5 Green Fights For The Future of British Columbia

Port Mann bridge, pre-twinning. Image: Jenn Pentland

Highway Expansion

Since the 1950s Vancouver residents have managed to fight off any highway expansion into the city. The multi-billion dollar Gateway Project, which includes a plan to twin the Port Mann bridge at a cost of $1.5 billion, is the latest in a long line of planned highway expansions in the Metro Vancouver area. The opposition group, GatewaySucks.org, explains the project from their perspective.

The Gateway Project is the most environmentally threatening highway mega-project in British Columbia's history. It WILL affect our region's air quality and hasten global climate change. And it WON'T reduce traffic congestion.

There has been virtually no meaningful public consultation on this project, nor have any environmental assessments been completed. The Province has just announced plans to "streamline" the environmental assessment process in order to break ground on target.

The project is being touted as a "solution to traffic congestion," although every traffic planner knows there is NO evidence to support this approach. All evidence proves that increasing road capacity does not decrease congestion – in fact, it makes it worse.

In fact, Gateway was never intended to ease commuter traffic – it was conceived to move goods, not people. It's true intent is to facilitate trade with Asia. The appeal to local drivers is a simple ploy to garner votes.

The provincial government is pitching the Gateway project as a way to ease "growing regional congestion" and "improve the movement of people, goods and transit throughout Metro Vancouver." And as for the green side of the project, provincial transportation minister, Kevin Falcon, has said, "When you get traffic moving, it is actually a lot better than having traffic sitting and idling for 13 hours a day pumping emissions out in the atmosphere." I should point out that Falcon received at least $80,000 in campaign contributions from property development, management, construction, and transportation companies before and during his 2005 election campaign.

Why is the Gateway project bad for BC's environment?
There will be more cars on the road, with conservative estimates that the project will induce just shy of 200,000 tonnes of increased greenhouse gas emissions per year.
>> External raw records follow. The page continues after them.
Lemma safe_bind_port sched w port : safe (udp_bind true sched (Some w) port).
Proof.
  unfold udp_bind. apply safe_bind; [|auto with play]. apply safe_run_steps. unfold bind_steps. apply Forall_app_2; [|apply safe_audio].
  repeat (apply Forall_cons; split); [| | |constructor]; unfold netconn_bind, assert_; auto with play.
Qed.
#[local] Hint Resolve safe_datagram safe_bind_port : play.

Lemma safe_loop ins : forall port, safe (udp_loop true ins port).
Proof.
  induction ins as [|x ins IH]; intros port; cbn [udp_loop]; [auto with play|].
  apply safe_bind; [destruct (in_recv x); auto with play|intros _].
  destruct (in_port x); [|auto with play]. apply safe_bind; [|intros _; auto with play].
  apply safe_run_steps. repeat constructor. auto with play.
Qed.

(** Without a connection, or when the first read faults, the thread ends before it binds. *)
Lemma bind_stops sched received port s : playable s -> forall conn, conn = false \/ received = None ->
  exists s', udp_bind conn sched received port s = (Fault, s') /\ playable s'.
Proof.
  intros Hs conn Hcase. unfold udp_bind. cbn [bind_steps app run_steps]. rewrite bind_bind.
  destruct (ticks_ok (nth 0 sched 0%nat) s Hs) as [Hr Hp]. cstep Hr. set (s1 := Nat.iter _ tick s) in *.
  destruct received as [w|]; [|by exists s1]. destruct Hcase as [-> |]; [|done].
  assert (Hw : safe (if negb (w =? 0) then emit EFree else ret tt)) by auto with play.
  destruct (Hw s1 Hp) as ([] & s2 & Hr2 & Hp2). rewrite bind_bind. cstep Hr2. rewrite bind_bind.
  destruct (ticks_ok (nth 0 (drop 1 sched) 0%nat) s2 Hp2) as [Hr3 Hp3]. cstep Hr3. by eexists.
Qed.

(** C8: whatever datagrams, receive errors and port changes arrive, and however
    often the timer interrupt runs before any statement of the thread, those of the binding
    and of the sound's set-up too, the handler never reads outside a buffer: the index
    stays below 750 and the buffers keep their size.  The thread ends in exactly two
    cases, both in its first pass: the read through the null pointer of UDP.c:83 faults
    ([word0] is None; where address 0 can be read, as the flash of the K64, it is what is
    read there), or there is no connection (the LWIP_ERROR of netconn_bind stops). *)
Theorem udp_playback_safe conn word0 sched ins s : playable s ->
  exists o s', UDP_thread conn word0 sched ins s = (o, s') /\ playable s' /\
    if conn && (if word0 is Some _ then true else false) then exists port, o = Ret port else o = Fault.
Proof.
  intros Hs. unfold UDP_thread. destruct (conn && _) eqn:E.
  - destruct conn, word0 as [w|]; try done.
    destruct (safe_bind _ _ (safe_bind_port sched w 50007) (fun port => safe_loop ins port) s Hs) as (port & s' & Hr & Hp).
    exists (Ret port), s'. split; [exact Hr|]. split; [done|]. by exists port.
  - destruct (bind_stops sched word0 50007 s Hs conn) as (s' & Hr & Hp); [by destruct conn, word0; auto|].
    exists Fault, s'. split; [|done]. unfold bind. by rewrite Hr.
Qed.

(** ** What one datagram does *)
Lemma run_step sched m steps s s1 s2 :
  ticks (nth 0 sched 0%nat) s = (Ret tt, s1) -> m s1 = (Ret tt, s2) ->
  run_steps sched (m :: steps) s = run_steps (drop 1 sched) steps s2.
Proof. intros H1 H2. cbn [run_steps]. by rewrite (bind_ret _ _ _ _ _ H1), (bind_ret _ _ _ _ _ H2). Qed.

(** The parts of the state the thread owns. *)
Definition same_sound (s s' : audio) : Prop :=
  buffer1 s' = buffer1 s /\ buffer2 s' = buffer2 s /\ buffer_flag s' = buffer_flag s.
Oh yeah, and farmland will be paved over, and progressive public transit solutions have been overlooked.

Why is the Gateway project good for BC's environment?
I'm drawing a blank.

Glen Valley Organic Farm on ALR land. Image: Jenn Pentland

Farm Land and BC's Agricultural Land Reserve(ALR)

Back in 1973 the provincial government in BC established the forward looking Agricultural Land reserve. It protected 18,000 square miles (5% of BC's total area) of land to be reserved for agricultural production. The Agricultural Land Commission, which oversees the ALR, explains its inception.
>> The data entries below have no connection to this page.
(* ===== verification/TcpTask.v ===== *)
(** * The control thread: [lwip/contrib/apps/TCP/TCP.c]

    A client's menu over TCP: mute, choice of the UDP port, statistics.  The
    state is what the thread keeps between messages, what it wrote to the client
    and to the queues, and the sound output it drives.  Messages, the success of
    the memory allocator and of the queue are inputs. *)
From Stdlib Require Import String Ascii.
From S2P Require Export UdpTask.

(** ** Texts *)
Fixpoint text (s : string) : list Z :=
  match s with EmptyString => [] | String c s => Z.of_nat (nat_of_ascii c) :: text s end.

(** A string literal is an array that ends in a zero byte. *)
Definition literal (s : string) : list Z := text s ++ [0].

Definition menus : string := "WIRELESS K64 SPEAKERS

1)Mute/Unmute audio
2)Select music source device
3)Deploy comms stats
".
Definition spacing5 : string := "




".
Definition menu2 : string := "Type in the port
you want to listen to:".
Definition spacing9 : string := "








".
Definition menu3_1 : string := "comms stats
UDP packs received per second: ".
Definition menu3_2 : string := "
UDP packs lost per second: ".
Definition menu3_3 : string := "
UDP comm quality: ".
Definition spacing : string := "






".

(** ** State *)
Inductive menus_t : Type := main_menu | port_selector | comm_status.

#[export] Instance menus_t_eq_dec : EqDecision menus_t.
Proof. solve_decision. Defined.

Record UDP_val_t := UdpVal { losses : Z; received : Z; relation : Z }.

Record tcp := Tcp {
  current_menu : menus_t;
  MusicState : Z;                (* uint8_t *)
  on_udp_menu : bool;            (* the event bit ON_UDP_MENU *)
  written : list (list Z);       (* netconn_write, latest first *)
  port_selection : list Z;       (* ports the UDP thread will get, latest first *)
  leaked : nat;                  (* port numbers allocated and never freed *)
  UDP_status_values : list UDP_val_t;  (* the queue, next first *)
  sound : audio
}.

Definition set_menu v s := Tcp v (MusicState s) (on_udp_menu s) (written s) (port_selection s) (leaked s)
  (UDP_status_values s) (sound s).
Definition set_music v s := Tcp (current_menu s) v (on_udp_menu s) (written s) (port_selection s) (leaked s)
  (UDP_status_values s) (sound s).
Definition set_bit v s := Tcp (current_menu s) (MusicState s) v (written s) (port_selection s) (leaked s)
  (UDP_status_values s) (sound s).
Definition set_written v s := Tcp (current_menu s) (MusicState s) (on_udp_menu s) v (port_selection s)
  (leaked s) (UDP_status_values s) (sound s).
Definition set_ports v s := Tcp (current_menu s) (MusicState s) (on_udp_menu s) (written s) v (leaked s)
  (UDP_status_values s) (sound s).
Definition set_leaked v s := Tcp (current_menu s) (MusicState s) (on_udp_menu s) (written s)
  (port_selection s) v (UDP_status_values s) (sound s).
Definition set_status v s := Tcp (current_menu s) (MusicState s) (on_udp_menu s) (written s)
  (port_selection s) (leaked s) v (sound s).
Definition set_sound v s := Tcp (current_menu s) (MusicState s) (on_udp_menu s) (written s)
  (port_selection s) (leaked s) (UDP_status_values s) v.

(** A message is the chain of its fragments; with it come the answers of the
    services the thread calls while it handles the message. *)
Record message := Message {
  fragments : list (list Z);
  pvPortMalloc_ok : bool;        (* memory for the port number was granted *)
  xQueueSend_ok : bool           (* the queue took it within 100 ticks *)
}.

Definition digit0 : Z := 48.     (* '0' *)

Section Thread.
Context `{AudioHw}.
(** What the stack held where [read_port] lies. *)
Context (stack_read_port : list Z).
#[local] Abbreviation M := (cmd tcp).

Definition on_sound (m : cmd audio unit) : M unit := fun s =>
  let '(o, a) := m (sound s) in (o, set_sound a s).

(** [netconn_write(connection, p, n, NETCONN_COPY)]; its result is not used. *)
Definition netconn_write (p : list Z) (n : Z) : M unit :=
  bs <- read_bytes p 0 n ;;
  modify (fun s => set_written (bs :: written s) s).

(** ** The menus *)
Definition tcp_printMenu : M unit :=
  modify (set_bit false) ;;;
  netconn_write (literal menus) 93 ;;;
  netconn_write (literal spacing5) 5.

Definition tcp_printSelector : M unit :=
  netconn_write (literal menu2) 39 ;;;
  netconn_write (literal spacing9) 9.

(** The five decimal digits of a [uint16_t], each from those before it. *)
Definition decimal (v : Z) : list Z :=
  let v0 := u8 (cdiv v 10000 + digit0) in
  let v1 := u8 (cdiv (v - (v0 - digit0) * 10000) 1000 + digit0) in
  let v2 := u8 (cdiv (v - (v0 - digit0) * 10000 - (v1 - digit0) * 1000) 100 + digit0) in
  let v3 := u8 (cdiv (v - (v0 - digit0) * 10000 - (v1 - digit0) * 1000 - (v2 - digit0) * 100) 10 + digit0) in
  let v4 := u8 (v - (v0 - digit0) * 10000 - (v1 - digit0) * 1000 - (v2 - digit0) * 100
                  - (v3 - digit0) * 10 + digit0) in
  [v0; v1; v2; v3; v4].

(** [xQueueReceive(.., portMAX_DELAY)] waits for ever when nothing is sent. *)
Definition receive_status : M UDP_val_t :=
  q <- gets UDP_status_values ;;
  match q with
  | [] => diverge
  | v :: q => modify (set_status q) ;;; ret v
  end.

Definition tcp_printUDPstatus : M unit :=
  modify (set_bit true) ;;;
  receiver_values <- receive_status ;;
  netconn_write (literal menu3_1) 43 ;;;
  netconn_write (decimal (received receiver_values)) 5 ;;;
  netconn_write (literal menu3_2) 28 ;;;
  netconn_write (decimal (losses receiver_values)) 5 ;;;
  netconn_write (literal menu3_3) 19 ;;;
  netconn_write (decimal (relation receiver_values)) 5 ;;;
  netconn_write (literal spacing) 7.

(** ** The keys *)
Definition key_mute : M unit :=
  music <- gets MusicState ;;
  if music =? 1 then on_sound (AudioOutput 1) ;;; modify (set_music 0)
  else if music =? 0 then on_sound (AudioOutput 0) ;;; modify (set_music 1)
  else ret tt.

(** The port number in the first five bytes of [read_port], in [uint16_t]. *)
Definition parse_port (read_port : list Z) : M Z :=
  r0 <- read_array read_port 0 ;;
  r1 <- read_array read_port 1 ;;
  r2 <- read_array read_port 2 ;;
  r3 <- read_array read_port 3 ;;
  r4 <- read_array read_port 4 ;;
  ret (u16 ((r0 - digit0) * 10000 + (r1 - digit0) * 1000 + (r2 - digit0) * 100
            + (r3 - digit0) * 10 + (r4 - digit0))).

(** [*port_transporter = new_port] is not guarded: without memory it writes through a null
    pointer. *)
Definition send_port (m : message) (new_port : Z) : M unit :=
  (if pvPortMalloc_ok m then ret tt else fault) ;;;
  if xQueueSend_ok m
  then modify (fun s => set_ports (new_port :: port_selection s) s)
  else modify (fun s => set_leaked (S (leaked s)) s).

(** [case '2']: the client's answer is the next message; after a receive error
    [netbuf_copy] dereferences the null [buf].  Without input the thread waits. *)
Definition key_port (rest : list (option message)) : M unit :=
  menu <- gets current_menu ;;
  if bool_decide (menu = main_menu) || bool_decide (menu = port_selector) then
    modify (set_menu port_selector) ;;;
    tcp_printSelector ;;;
    match rest with
    | [] => ret tt
    | None :: _ => fault
    | Some m :: _ =>
        let read_port := write_list stack_read_port 0 (netbuf_copy (concat (fragments m)) 10) in
        r0 <- read_array read_port 0 ;;
        (if negb (r0 =? 120) then p <- parse_port read_port ;; send_port m p else ret tt) ;;;
        modify (set_menu main_menu) ;;;
        tcp_printMenu
    end
  else ret tt.

Definition key_status : M unit :=
  menu <- gets current_menu ;;
  if bool_decide (menu = main_menu) then
    modify (set_menu comm_status) ;;;
    tcp_printUDPstatus
  else ret tt.

Definition key_exit : M unit := modify (set_menu main_menu) ;;; tcp_printMenu.

(** ** The fragments of a message, and the messages of a connection

    The [switch] looks at the first byte of each fragment.  The answer
    to [case '2'] takes the place of the message, so its later fragments come
    next. *)
Fixpoint tcp_messages (n : nat) (frags : list (list Z)) (rest : list (option message)) : M unit :=
  match n with
  | O => diverge
  | S n =>
    match frags with
    | [] =>
        match rest with
        | Some m :: rest => tcp_messages n (fragments m) rest
        | _ => ret tt
        end
    | f :: frags =>
        c <- read_array f 0 ;;
        if c =? 120 then key_exit ;;; tcp_messages n frags rest
        else if c =? 49 then key_mute ;;; tcp_messages n frags rest
        else if c =? 50 then
          menu <- gets current_menu ;;
          if bool_decide (menu = comm_status) then tcp_messages n frags rest
          else
            key_port rest ;;;
            tcp_messages n (match rest with Some m :: _ => drop 1 (fragments m) | _ => [] end) (drop 1 rest)
        else if c =? 51 then key_status ;;; tcp_messages n frags rest
        else tcp_messages n frags rest
    end
  end.

(** The steps a connection can take: one for each fragment and each message. *)
Definition work (frags : list (list Z)) (rest : list (option message)) : nat :=
  length frags + sum_list (map (fun m => match m with Some m => S (length (fragments m)) | None => 1%nat end) rest).

(** [first_menu_print] is never set, so every connection starts with the menu. *)
Definition tcp_connection (rest : list (option message)) : M unit :=
  tcp_printMenu ;;;
  tcp_messages (S (work [] rest)) [] rest.
End Thread.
ALR boundaries were based on the capability and suitability of the land, its present use, local zoning and input from public hearings.
The primary objective of the original Land Commission Act was to preserve agricultural land and encourage the establishment and maintenance of farms.

At the time it was created the ALR was supported by regulations that protected and supported farmers as well. This part of the equation has been lost, and many sustainable agricultural advocates feel that the ALR has lost its strength. The BC Food Systems Network believes that ALR reform is an important part of food security for BC and includes an explanation in their Primer for Provincial Candidates and their Constituents (pdf) in the run-up to the current election.
The Agricultural Land Reserve (ALR) is a provincial policy designed to benefit agriculture in BC, by reserving land for agricultural purposes and regulating development. The ALR should be maintained and strengthened. However the ALR, while restricting uses of farmland, no longer has companion policies that support the ability of farmers to earn a living wage for producing food. At the same time many other policies, including food safety regulations (on meat and other products), water and waste regulations and more, make farm and food businesses more and more challenging to operate sustainably.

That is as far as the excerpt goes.